■ Stored items ■
_ _ _
(* ===== verification/Shop.v ===== *)
(** * The demonstration shop: [examples/shop]

    The services whose behaviour an experiment compares: users, inventory, payment with
    its processor, notification, and the checkout that calls them. A table is a map, a
    statement an operation on it that may fail before or after it took effect
    ([Fault]); a call may be dropped or its answer lost ([Delivery]). Requests are what
    the JSON decoder gives, or [None]. *)

From S2P Require Import Prelude GoStrings GoText Net Ingest Replay Impact Plan Validate Jobs JobStore Evidence GitRev Flags Cli CliPrint Worker Remote.

Module shop.
Notation Delivery := remote.Delivery.
Notation Delivered := remote.Delivered.

Inductive Fault := Fine | Fails | Unsure.

(** The effect of a statement on a table, and whether it is reported to have worked. *)
Definition exec {T} (f : Fault) (effect : T → T) (t : T) : bool * T :=
  match f with Fine => (true, effect t) | Fails => (false, t) | Unsure => (false, effect t) end.

(** ** ids.go *)

Definition id_byte (a : ascii) : bool :=
  in_range 97 122 a || in_range 65 90 a || in_range 48 57 a || (a == byte 95) || (a == byte 45).
Definition Valid (s : string) : bool :=
  negb (s == "") && (len s <=? 64)%Z && forallb id_byte (bytes s).

(** ** svcclient/client.go: a call and whether it is an error *)

Definition post {T} (d : Delivery) (handler : T → Z * T) (t : T) : bool * T :=
  match d with
  | remote.Delivered => let '(status, t) := handler t in ((status <? 300)%Z, t)
  | remote.Dropped _ => (false, t)
  | remote.Lost _ => (false, (handler t).2)
  end.
Definition get {T A} (d : Delivery) (handler : T → result Z A) (t : T) : option A :=
  match d with
  | remote.Delivered => match handler t with Ok a => Some a | Err _ => None end
  | _ => None
  end.

(** ** inventory/handler.go *)

Record Item := MkItem { It_Name : string; It_PriceCents : Z; It_Stock : Z }.
Record Event := MkEvent { Ev_SKU : string; Ev_CheckoutID : string; Ev_Kind : string; Ev_Qty : Z }.
Record reserveReq := MkReserveReq { Rv_SKU : string; Rv_Qty : Z; Rv_CheckoutID : string }.

(** [lock] is the key [inventory:global]. *)
Record Inventory := MkInventory {
  i_items : gmap string Item;
  i_events : list Event;
  i_lock : option string;
}.
Definition set_items (s : Inventory) (m : gmap string Item) : Inventory := MkInventory m (i_events s) (i_lock s).
Definition set_events (s : Inventory) (l : list Event) : Inventory := MkInventory (i_items s) l (i_lock s).
Definition set_lock (s : Inventory) (l : option string) : Inventory := MkInventory (i_items s) (i_events s) l.

Definition max_int4 : Z := 2147483647.

Definition with_stock (it : Item) (n : Z) : Item := MkItem (It_Name it) (It_PriceCents it) n.

(** [UPDATE items SET stock = stock - $1 WHERE sku = $2 AND stock - $1 >= 0]: the row
    that is written. A number that does not fit the column is an error. *)
Inductive Updated := NoRow | OutOfRange | Row (it : Item).
Definition update_stock (delta : Z) (it : option Item) : Updated :=
  match it with
  | None => NoRow
  | Some it =>
      let n := (It_Stock it - delta)%Z in
      if (max_int4 <? n)%Z then OutOfRange else if (n <? 0)%Z then NoRow else Row (with_stock it n)
  end.

(** The commands and statements of one request; [None] is an error of the lock. *)
Record MutateEnv := MkMutateEnv {
  Mu_lock : bool;
  Mu_update : Fault;
  Mu_insert : Fault;
  Mu_unlock : bool;
}.

(** After the lock was taken. *)
Definition mutate_locked (e : MutateEnv) (kind : string) (req : reserveReq) (s : Inventory) : Z * Inventory :=
  let delta := if kind == "release" then (- Rv_Qty req)%Z else Rv_Qty req in
  match update_stock delta (i_items s !! Rv_SKU req) with
  | OutOfRange => (500%Z, s)
  | NoRow => match Mu_update e with Fine => (409%Z, s) | _ => (500%Z, s) end
  | Row it =>
      let '(ok, s) := exec (Mu_update e) (λ s, set_items s (<[Rv_SKU req := it]> (i_items s))) s in
      if negb ok then (500%Z, s)
      else
        let '(ok, s) := exec (Mu_insert e)
          (λ s, set_events s (i_events s ++ [MkEvent (Rv_SKU req) (Rv_CheckoutID req) kind (Rv_Qty req)])) s in
        (if ok then 200%Z else 500%Z, s)
  end.

Definition mutate (e : MutateEnv) (kind : string) (req : option reserveReq) (s : Inventory) : Z * Inventory :=
  match req with
  | None => (400%Z, s)
  | Some r =>
      if negb (Valid (Rv_SKU r)) || negb (Valid (Rv_CheckoutID r)) || (Rv_Qty r <? 1)%Z || (20 <? Rv_Qty r)%Z
      then (400%Z, s)
      else if negb (Mu_lock e) then (503%Z, s)
      else match i_lock s with
           | Some _ => (409%Z, s)
           | None =>
               let '(status, s) := mutate_locked e kind r (set_lock s (Some (Rv_CheckoutID r))) in
               (status, if Mu_unlock e then set_lock s None else s)
           end
  end.
Definition reserve (e : MutateEnv) : option reserveReq → Inventory → Z * Inventory := mutate e "reserve".
Definition release (e : MutateEnv) : option reserveReq → Inventory → Z * Inventory := mutate e "release".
_ _ _
■ BRIEF ■
Using the data above, tally each line that has the string "error" and report only the sum.

■ TASK SOLUTION ■
3